It’s perhaps the most tantalizing question in economics: When will China’s yuan replace the dollar?

Chinese President Hu Jintao delighted yuan bulls recently by calling the dollar-dominated world a “product of the past.” Oddly, though, his signature legacy will be solidifying the U.S. currency’s place at the center of the global financial system for many years, if not for decades, to come.

Two big priorities belie China’s hope to scrap the dollar. One, China’s ever-growing appetite for it. Two, China is facing a potentially turbulent year and stability matters more than anything else to its leaders. Both will conspire in unexpected ways to preserve the dollar’s dominance.

Many of China’s challenges could be addressed with a stronger yuan. Given China’s obsession with control, a big move isn’t likely. A safer bet is that China’s dollar purchases will accelerate to boost the all-important export industries. That patronage is the dollar’s best hope for stability.

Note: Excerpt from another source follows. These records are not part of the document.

(** Blocks do not depend on unmanaged pages. *)
Lemma buddy_ok_grow B s pf : buddy_ok B s → (∀ z, covered B z → pf !! z = pfndb s !! z) → buddy_ok B (set_pfndb pf s).
Proof.
  intros [Hb [Hh Hi Hm] Hqs] Hsame. assert (∀ p k st z, B !! p = Some (k, st) → inside z p k → pf !! z = pfndb s !! z) as Hin.
  { intros p k st z Hp Hz. apply Hsame. by exists p, k, st. }
  split; [done| |done]. simpl. split.
  - intros p k st Hp. rewrite (Hin p k st); [by eapply Hh|done|apply inside_head].
  - intros p k st z Hp Hz. rewrite (Hin p k st); [by eapply Hi|done|unfold inside; lia].
  - intros z x Hz Hc. rewrite Hsame in Hz by done. by apply Hm.
Qed.

Lemma region_add_ok B s y L : buddy_ok B s → new_region B s y L →
  wp (vm_region_add (y * PGSIZE) (L * PGSIZE)) (λ _ s', ∃ B', region_state B B' s' y L L ∧
    modified s' = modified s ∧ standby s' = standby s ∧
    (∀ d, vmstat s' d = if decide (d = nfree ∨ d = ntotal) then u64 (vmstat s d + (L - y)) else vmstat s d)) s.
Proof.
  intros Hok [[Hy HL] Hfresh Hblank]. unfold vm_region_add. rewrite (proj2 (Z.eqb_neq _ _)) by (unfold PGSIZE, VMP_PAGE_SHIFT; lia).
  replace (L * PGSIZE - y * PGSIZE) with ((L - y) * PGSIZE) by lia. rewrite Z.div_mul by done.
  replace ((L - y) * PGSIZE + PGSIZE - 1) with (PGSIZE - 1 + (L - y) * PGSIZE) by lia.
  rewrite Z.div_add by done. change ((PGSIZE - 1) / PGSIZE) with 0. rewrite Z.add_0_l.
  rewrite wp_bind. eapply wp_mono; [apply region_pages_ok; [lia|lia|lia|done]|].
  intros [] s1 (pf & -> & Hin & Hout). rewrite wp_bind.
  eapply wp_mono; [apply (region_blocks_ok _ B B _ y y L); [|lia|lia|lia|done|done]|].
  - split; [|intros z; split; [by left|intros [?|?]; [done|lia]]|done|intros z; split; [by left|intros [?|?]; [done|lia]]|done].
    apply buddy_ok_grow; [done|]. intros z Hz. apply Hout. intros Hr. by apply (Hfresh z).
  - simpl. intros [] s2 (B' & [Hok' Hf Ha Hc Hs] & Hm & Hst & Hv & _). rewrite wp_bind, !wp_stat_add. exists B'. split_and!; [|done|done|].
    + split; [by destruct Hok'|done..].
    + intros d. rewrite <-Hv. by destruct d.
Qed.
(** The empty table [t] is taken out of the tree; its entry becomes a pin. *)
Lemma tree_unlink pins T s s' t ti x d i di : tree pins T s → T !! t = Some ti → pfndb s !! t = Some x → count nonzero 512 (mem s) t = 0 →
  pins t = 1 → T !! d = Some di → ti = down di → 0 ≤ i < t_slots di → referent_pte x = cell d i → child (mem s (cell d i)) = Some t → pins d < PINS →
  (∀ y, y ≠ t → pfndb s' !! y = pfndb s !! y) → mem s' = store (mem s) (cell d i) 0 → modified s' = modified s → standby s' = standby s →
  tree (add_pin d 1 (add_pin t (-1) pins)) (delete t T) s'.
Proof.
  intros Htr Ht Hx Hnz Hpin Hd -> Hisl Href Hch Hpd Hpf Hm Hmod Hst. pose proof Htr as [Hinf Hpg He Hn Hsl].
  destruct (Hsl d di Hd) as [Hs0 _]. assert (0 ≤ i < 512) as Hi by lia.
  destruct (Hinf t _ Ht) as ((Hl1 & _) & _). simpl in Hl1.
  assert (t ≠ d) as Htd. { intros ->. rewrite Hd in Ht. injection Ht as Ht. destruct di as [l ? ? ?]. unfold down in Ht. simpl in *. injection Ht as Ht. lia. }
  assert (∀ y, y ≠ t → add_pin d 1 (add_pin t (-1) pins) y = add_pin d 1 pins y) as Hpy.
  { intros y Hy. unfold add_pin. rewrite (decide_False (P := d = t)) by done. by rewrite (decide_False (P := y = t)) by done. }
  assert (∀ y yi, T !! y = Some yi → count nonzero (t_slots yi) (mem s') y = count nonzero (t_slots yi) (mem s) y - (if decide (y = d) then 1 else 0) ∧
    count noswap (t_slots yi) (mem s') y = count noswap (t_slots yi) (mem s) y - (if decide (y = d) then 1 else 0)) as Hcnt.
  { intros y yi Hy. destruct (Hsl y yi Hy). assert (y = d → i < t_slots yi) by (intros ->; assert (yi = di) as -> by congruence; lia). rewrite Hm, !count_store by (done || lia). pose proof (child_noswap _ _ Hch) as E. rewrite E, (noswap_nonzero _ E), nonzero_0, noswap_0. simpl. destruct (decide (y = d)); lia. }
  assert (∀ e ei j c, T !! e = Some ei → (2 ≤ t_level ei)%nat → 0 ≤ j < 512 → c ≠ t → child (mem s (cell e j)) = Some c → mem s' (cell e j) = mem s (cell e j)) as Hother.
  { intros e ei j c _ _ Hj Hc Hcc. rewrite Hm. apply store_ne. intros Heq. congruence. }
  split.
  - intros y yi Hy. apply lookup_delete_Some in Hy as [Hne Hy]. destruct (Hinf y yi Hy) as (? & ? & ? & ?). do 3 (split; [done|]).
    rewrite Hpy by done. unfold add_pin. destruct (decide (y = d)) as [->|]; lia.
  - intros y yi Hy. apply lookup_delete_Some in Hy as [Hne Hy]. destruct (Hpg y yi Hy) as (z & Hz & [T1 T2 T3 T4 T5 T6 T7 T8] & Hlk).
    exists z. rewrite Hpf by done. split; [done|]. destruct (Hcnt y yi Hy) as [C1 C2]. split.
    + split; rewrite ?C1, ?C2, ?Hpy by done; try done; [unfold add_pin; destruct (decide (y = d)) as [->|]; lia..|].
      intros Hr. destruct (T8 Hr) as [? Hid]. split; [done|]. unfold idle in *. by rewrite Hmod, Hst.
    + intros H4. destruct (Hlk H4) as (e & j & ei & ? & ? & He' & ? & Hc & ?). exists e, j, ei.
      destruct (Hinf y yi Hy) as ((? & _) & _). assert (2 ≤ t_level ei)%nat by (subst yi; simpl in *; lia). destruct (Hsl e ei He') as [? _]. rewrite (Hother e ei j y) by (done || lia).
      split_and!; try done; try lia. apply lookup_delete_Some. split; [|done]. intros <-.
      (* [t] has no entries *) rewrite count_zero in Hnz. specialize (Hnz j ltac:(lia)). apply nonzero_zero in Hnz. by rewrite child_zero in Hc.
  - intros e ei j He' Hle Hj. unfold entry_ok. apply lookup_delete_Some in He' as [Hne He'].
    destruct (decide (cell e j = cell d i)) as [Heq|Hno]; [left; rewrite Heq, Hm, store_eq; apply law_zero|].
    rewrite Hm, store_ne by done. destruct (He e ei j He' Hle Hj) as [?|(c & z & Hc & HT & Hz & Hrz)]; [by left|right].
    assert (c ≠ t) by (intros ->; congruence). exists c, z. rewrite lookup_delete_ne, Hpf by done. done.
  - intros y Hy. apply lookup_delete_None in Hy as [<-|Hy].
    + rewrite add_pin_ne, add_pin_eq by done. lia.
    + rewrite Hpy by congruence. rewrite add_pin_ne by congruence. by apply Hn.
  - intros y yi Hy. apply lookup_delete_Some in Hy as [_ Hy]. by eapply Hsl.
Qed.
Lemma step_unlink pins T B s s' t d i di : tree pins T s → blocks_ok B → (∀ t ti, T !! t = Some ti → allocated B t 0) → T !! t = Some (down di) →
  (1 ≤ t_level di - 1)%nat → count nonzero 512 (mem s) t = 0 → T !! d = Some di → 0 ≤ i < 512 → child (mem s (cell d i)) = Some t →
  (∀ y, y ≠ t → pfndb s' !! y = pfndb s !! y) → mem s' = store (mem s) (cell d i) 0 → modified s' = modified s → standby s' = standby s →
  step T B s (delete t T) B s'.
Proof.
  intros Htr Hb Hal Ht Hl Hnz Hd Hi Hch Hpf Hm Hmod Hst. assert (∀ y, out T B y → T !! y = None) as Hnt by (intros y; by apply out_no_table). split.
  - intros q k Hq Hqa. split; [|done]. apply lookup_delete_None. by right.
  - intros a Ha. rewrite Hm, store_other; [done| |done]. intros Heq. apply Hnt in Ha. congruence.
  - intros y z Hy Hz. exists z. rewrite Hpf; [split; [done|apply same_page_refl]|]. intros ->. apply Hnt in Hy. congruence.
  - intros y _. by rewrite Hmod, Hst.
  - intros r ri Hr H4. split.
    + apply lookup_delete_Some. split; [|done]. intros <-. assert (ri = down di) as -> by congruence. destruct (tr_info _ _ _ Htr d di Hd) as (? & _). simpl in H4. lia.
    + intros v Hvs. eapply (xlate_same pins T s); try done. intros y yi Hy. rewrite Hm. destruct (decide (cell y (index v (t_level yi)) = cell d i)) as [Heq|Hne].
      * apply cell_inj in Heq as [-> Heq]; [|apply law_index|done]. assert (yi = di) as -> by congruence. rewrite Heq. unfold same_entry.
        rewrite decide_False by lia. right. unfold dead. rewrite store_eq, Hch. rewrite (child_zero 0) by apply law_zero. split; [|done].
        rewrite count_zero in Hnz. assert (∀ j, 0 ≤ j < 512 → kind (mem s (cell t j)) = kPTEKindZero) as Hzz by (intros j Hj; by apply nonzero_zero, Hnz).
        destruct (t_level di - 1)%nat as [|[|l]]; [done| |].
        -- rewrite xlate_leaf, present_zero; [done|]. apply Hzz, law_index.
        -- rewrite xlate_step, child_zero; [done|]. apply Hzz, law_index.
      * apply same_entry_refl. by apply store_ne.
Qed.
(* ===== verification/PrivateMem.v ===== *)
(** The private memory of a process: which page holds each page of its address space, the
    invariant that every such page is in use, mapped or on a queue, by that process alone,
    and what storing an entry, evicting a page and entering one do to it. *)
From S2P Require Import Prelude Pte Resident Tables PageAlloc BuddyProofs BuddyAlloc BuddyFree Walk PageTree WalkTheorems Wsl WslProofs WslOps.
Import Resident Tables PageAlloc Walk Wsl.
Local Open Scope Z_scope.

Section private.
Context `{F : PteFormat} {L : PteLaws F}.
Notation tables := (gmap Z table).
Notation kind := vmp_pte_characterise.
Notation index := vmp_addr_unpack.

(** ** Addresses *)

(** An address is the number of its page, which the four indexes give, and an offset. *)
Lemma index_digit k l : (1 ≤ l ≤ 4)%nat → index (k * PGSIZE) l = (k / 512 ^ Z.of_nat (l - 1)) mod 512.
Proof.
  intros Hl. rewrite law_unpack by done. change 0x1FF with (Z.ones 9). rewrite Z.land_ones by lia. unfold PGSIZE, VMP_PAGE_SHIFT.
  rewrite Z.shiftr_div_pow2 by lia. rewrite Z.pow_add_r, Z.pow_mul_r by lia. rewrite <-Z.div_div by lia. rewrite Z.div_mul by lia. done.
Qed.
Lemma digits k : 0 ≤ k < 2 ^ 36 → k = k mod 512 + 512 * ((k / 512) mod 512 + 512 * ((k / 512 ^ 2) mod 512 + 512 * ((k / 512 ^ 3) mod 512))).
Proof. intros Hk. change (512 ^ 2) with 262144. change (512 ^ 3) with 134217728. Z.div_mod_to_equations. lia. Qed.
Lemma index_inj k k' : 0 ≤ k < 2 ^ 36 → 0 ≤ k' < 2 ^ 36 → (∀ l, (1 ≤ l ≤ 4)%nat → index (k * PGSIZE) l = index (k' * PGSIZE) l) → k = k'.
Proof.
  intros Hk Hk' Heq. rewrite (digits k Hk), (digits k' Hk').
  pose proof (Heq 1%nat ltac:(lia)) as E1. pose proof (Heq 2%nat ltac:(lia)) as E2. pose proof (Heq 3%nat ltac:(lia)) as E3. pose proof (Heq 4%nat ltac:(lia)) as E4.
  rewrite !index_digit in E1, E2, E3, E4 by lia. change (Z.of_nat (1 - 1)) with 0 in E1. change (Z.of_nat (2 - 1)) with 1 in E2.
  change (Z.of_nat (3 - 1)) with 2 in E3. change (Z.of_nat (4 - 1)) with 3 in E4. rewrite Z.pow_0_r, !Z.div_1_r in E1. rewrite Z.pow_1_r in E2. congruence.
Qed.
(** The pages of the address space that are the process's own. *)
Definition user (ri : table) (k : Z) : Prop := 0 ≤ k < 2 ^ 36 ∧ index (k * PGSIZE) 4 < t_slots ri.
(* ===== verification/Ninep.v ===== *)
(** 9p messages: kernel/fs/9p/9p_buf.c.  A buffer is a block of memory that holds the
    7-byte header of a message and its fields, little-endian on every machine. *)
From S2P Require Import Prelude Libkern LibkernProofs.
Import Libkern.
Local Open Scope Z_scope.

(** What the kernel's memory allocator offers its clients: a block of the size asked for,
    apart from all memory in use, or nothing. *)
Class Kmem := {
  kmem_alloc : Z → kern memory Z;
  kmem_free : Z → Z → kern memory ()
}.
Class KmemLaws (K : Kmem) : Prop := {
  kmem_alloc_fresh n (m : memory) : 0 < n < 2 ^ 20 →
    wp (kmem_alloc n) (λ p m', m ⊆ m' ∧ (∀ a, p ≤ a < p + n → m !! a = None ∧ ∃ b, m' !! a = Some b ∧ 0 ≤ b < 256)) m
}.

Module Ninep.

Definition sizeof_hdr : Z := 7.
Definition sizeof_qid : Z := 13.
Record ninep_qid := Qid { type : Z; version : Z; path : Z }.
Record ninep_buf := Buf { bufsize : Z; offset : Z; data : Z }.
Definition set_offset x b := Buf (bufsize b) x (data b).

(** Little-endian integers of [n] bytes. *)
Fixpoint store_le (n : nat) (a v : Z) : kern memory () :=
  match n with O => mret () | S n' => store a v;; store_le n' (a + 1) (Z.shiftr v 8) end.
Fixpoint load_le (n : nat) (a : Z) : kern memory Z :=
  match n with O => mret 0 | S n' => b ← load a; v ← load_le n' (a + 1); mret (Z.lor b (Z.shiftl v 8)) end.
(** [&buf->data->data[buf->offset]] *)
Definition here (b : ninep_buf) : Z := data b + sizeof_hdr + offset b.

Definition ninep_buf_alloc_bytes `{Kmem} (size : Z) : kern memory ninep_buf :=
  _ ← kmem_alloc 24;
  let bufsize := u64 (size + sizeof_hdr) in
  data ← kmem_alloc bufsize;
  mret (Buf bufsize 0 data).

Fixpoint skip_digits (fuel : nat) (fmt : Z) : kern memory Z :=
  match fuel with
  | O => spin
  | S fuel' => c ← load fmt; if isdigit c then skip_digits fuel' (fmt + 1) else mret fmt
  end.
Section format.
Context (char_signed : bool) (fuel : nat).
(** The size of the fields a format names: Q, l, F, d, h, and S followed by a length. *)
Fixpoint format_size (n : nat) (fmt size : Z) : kern memory Z :=
  match n with
  | O => spin
  | S n' =>
      c ← load fmt;
      let fmt := fmt + 1 in
      if c =? 0 then mret size
      else if c =? 81 then format_size n' fmt (size + sizeof_qid)
      else if c =? 108 then format_size n' fmt (size + 8)
      else if (c =? 70) || (c =? 100) then format_size n' fmt (size + 4)
      else if c =? 104 then format_size n' fmt (size + 2)
      else if c =? 83 then
        d ← load fmt;
        kassert "isdigit( *fmt)" (isdigit d);;
        len ← atoi char_signed fuel fmt;
        kassert "len > 0" (0 <? len);;
        fmt ← skip_digits fuel fmt;
        format_size n' fmt (size + 2 + len)
      else fatal "Bad 9p format"
  end.
Definition ninep_buf_alloc `{Kmem} (fmt : Z) : kern memory ninep_buf :=
  size ← format_size fuel fmt 0; ninep_buf_alloc_bytes size.
End format.
Definition ninep_buf_free `{Kmem} (ptr : Z) (b : ninep_buf) : kern memory () :=
  kmem_free (data b) (bufsize b);; kmem_free ptr 24.

(** ** Adding fields *)

(** An integer of [n] bytes: [ninep_buf_addu16], [addu32] and [addu64]. *)
Definition add_int (n : nat) (b : ninep_buf) (num : Z) : kern memory ninep_buf :=
  let newoff := offset b + Z.of_nat n in
  kassert "newoff <= buf->bufsize - sizeof(struct ninep_hdr)" (u64 newoff <=? u64 (bufsize b - sizeof_hdr));;
  store_le n (here b) num;;
  mret (set_offset newoff b).
Definition ninep_buf_addu16 := add_int 2.
Definition ninep_buf_addu32 := add_int 4.
Definition ninep_buf_addu64 := add_int 8.
Definition ninep_buf_addstr (fuel : nat) (b : ninep_buf) (str : Z) : kern memory ninep_buf :=
  slen ← strlen fuel str;
  let newoff := offset b + 2 + slen in
  kassert "newoff <= buf->bufsize + sizeof(struct ninep_hdr)" (u64 newoff <=? u64 (bufsize b + sizeof_hdr));;
  store_le 2 (here b) slen;;
  let b := set_offset (offset b + 2) b in
  _ ← memcpy (here b) str (Z.to_nat slen);
  mret (set_offset newoff b).
(** The size of the message goes into its header. *)
Definition ninep_buf_close (b : ninep_buf) : kern memory () := store_le 4 (data b) (u32 (offset b + sizeof_hdr)).

(** ** Getting fields *)

Definition get_int (n : nat) (b : ninep_buf) : kern memory (Z * ninep_buf) :=
  v ← load_le n (here b); mret (v, set_offset (offset b + Z.of_nat n) b).
Definition ninep_buf_getu8 := get_int 1.
Definition ninep_buf_getu16 := get_int 2.
(** With NULL for the result the field is skipped. *)
Definition get_opt (n : nat) (want : bool) (b : ninep_buf) : kern memory (option Z * ninep_buf) :=
  if want then '(v, b) ← get_int n b; mret (Some v, b) else mret (None, set_offset (offset b + Z.of_nat n) b).
Definition ninep_buf_getu32 := get_opt 4.
Definition ninep_buf_getu64 := get_opt 8.
Definition ninep_buf_getstr `{Kmem} (b : ninep_buf) : kern memory (Z * ninep_buf) :=
  slen ← load_le 2 (here b);
  let b := set_offset (offset b + 2) b in
  str ← kmem_alloc (slen + 1);
  _ ← memcpy str (here b) (Z.to_nat slen);
  store (str + slen) 0;;
  mret (str, set_offset (offset b + slen) b).
(** [None] is -1. *)
Definition ninep_buf_getqid (want : bool) (b : ninep_buf) : kern memory (option (option ninep_qid * ninep_buf)) :=
  size ← load_le 4 (data b);
  if size <? u64 (offset b + sizeof_hdr + sizeof_qid) then mret None
  else if want then
    '(t, b) ← get_int 1 b;
    '(v, b) ← get_int 4 b;
    '(p, b) ← get_int 8 b;
    mret (Some (Some (Qid t v p), b))
  else mret (Some (None, set_offset (offset b + sizeof_qid) b)).
End Ninep.

(** 9p messages: what is put into a buffer is got back, a buffer allocated for a format
    has room for the fields the format names, and where the bound of a string is wrong. *)
Import Libkern Ninep.

(** ** Little-endian integers *)

Fixpoint le_split (n : nat) (v : Z) : list Z :=
  match n with O => [] | S n' => v mod 256 :: le_split n' (Z.shiftr v 8) end.
Lemma length_le_split n v : length (le_split n v) = n.
Proof. revert v. induction n as [|n IH]; intros v; simpl; [done|by rewrite IH]. Qed.
Lemma le_split_bytes n v : Forall byte (le_split n v).
Proof. revert v. induction n as [|n IH]; intros v; simpl; constructor; [apply Z.mod_pos_bound; lia|done]. Qed.
Lemma le_bytes_split n v : le_bytes (le_split n v) = v mod 2 ^ (8 * Z.of_nat n).
Proof.
  revert v. induction n as [|n IH]; intros v; cbn [le_split le_bytes]; [by rewrite Z.mod_1_r|]. rewrite IH, <-!Z.land_ones by lia. change 256 with (2 ^ 8).
  rewrite <-Z.land_ones by lia. apply Z.bits_inj'. intros i Hi. rewrite Z.lor_spec, Z.shiftl_spec, !Z.land_spec by done.
  destruct (decide (i < 8)) as [Hl|Hl].
  - rewrite (Z.ones_spec_low 8), (Z.ones_spec_low (8 * Z.of_nat (S n))), !(Z.testbit_neg_r _ (i - 8)) by lia. by rewrite !andb_true_r, orb_false_r.
  - rewrite (Z.ones_spec_high 8), Z.shiftr_spec by lia. replace (i - 8 + 8) with i by lia. rewrite andb_false_r, orb_false_l. f_equal.
    destruct (decide (i < 8 * Z.of_nat (S n))); [rewrite !Z.ones_spec_low by lia|rewrite !Z.ones_spec_high by lia]; done.
Qed.

Lemma store_le_run m a n v : mapped m a n → store_le n a v m = Ok ((), write m a (le_split n v)).
Proof.
  revert m a v. induction n as [|n IH]; intros m a v Hm; cbn [store_le le_split write]; [done|]. destruct (Hm a) as [u Hu]; [lia|].
  rewrite (bind_run _ _ _ _ _ (store_run m a u v Hu)), IH; [by rewrite write_insert by lia|]. apply mapped_insert. intros x Hx. apply Hm. lia.
Qed.
Lemma load_le_run m a l : bytes m a l → load_le (length l) a m = Ok (le_bytes l, m).
Proof.
  revert a. induction l as [|b l IH]; intros a Hb; cbn [load_le le_bytes length]; [done|]. destruct Hb as [Hb Hl].
  by rewrite (bind_run _ _ _ _ _ (load_run m a b Hb)), (bind_run _ _ _ _ _ (IH (a + 1) Hl)).
Qed.
Lemma load_le_split m a n v : bytes m a (le_split n v) → 0 ≤ v < 2 ^ (8 * Z.of_nat n) → load_le n a m = Ok (v, m).
Proof. intros Hb Hv. rewrite <-(length_le_split n v) at 1. rewrite (load_le_run m a _ Hb), le_bytes_split, Z.mod_small by done. done. Qed.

“The only plausible scenario for a dollar crash is one in which we bring it upon ourselves,” economist Barry Eichengreen writes in his latest book, “Exorbitant Privilege.” Granted, the United States seems to be doing plenty to achieve just that with its massive borrowings and near-zero interest rates. Yet China’s demand for dollars gives the United States a get-out-of-crisis-free card.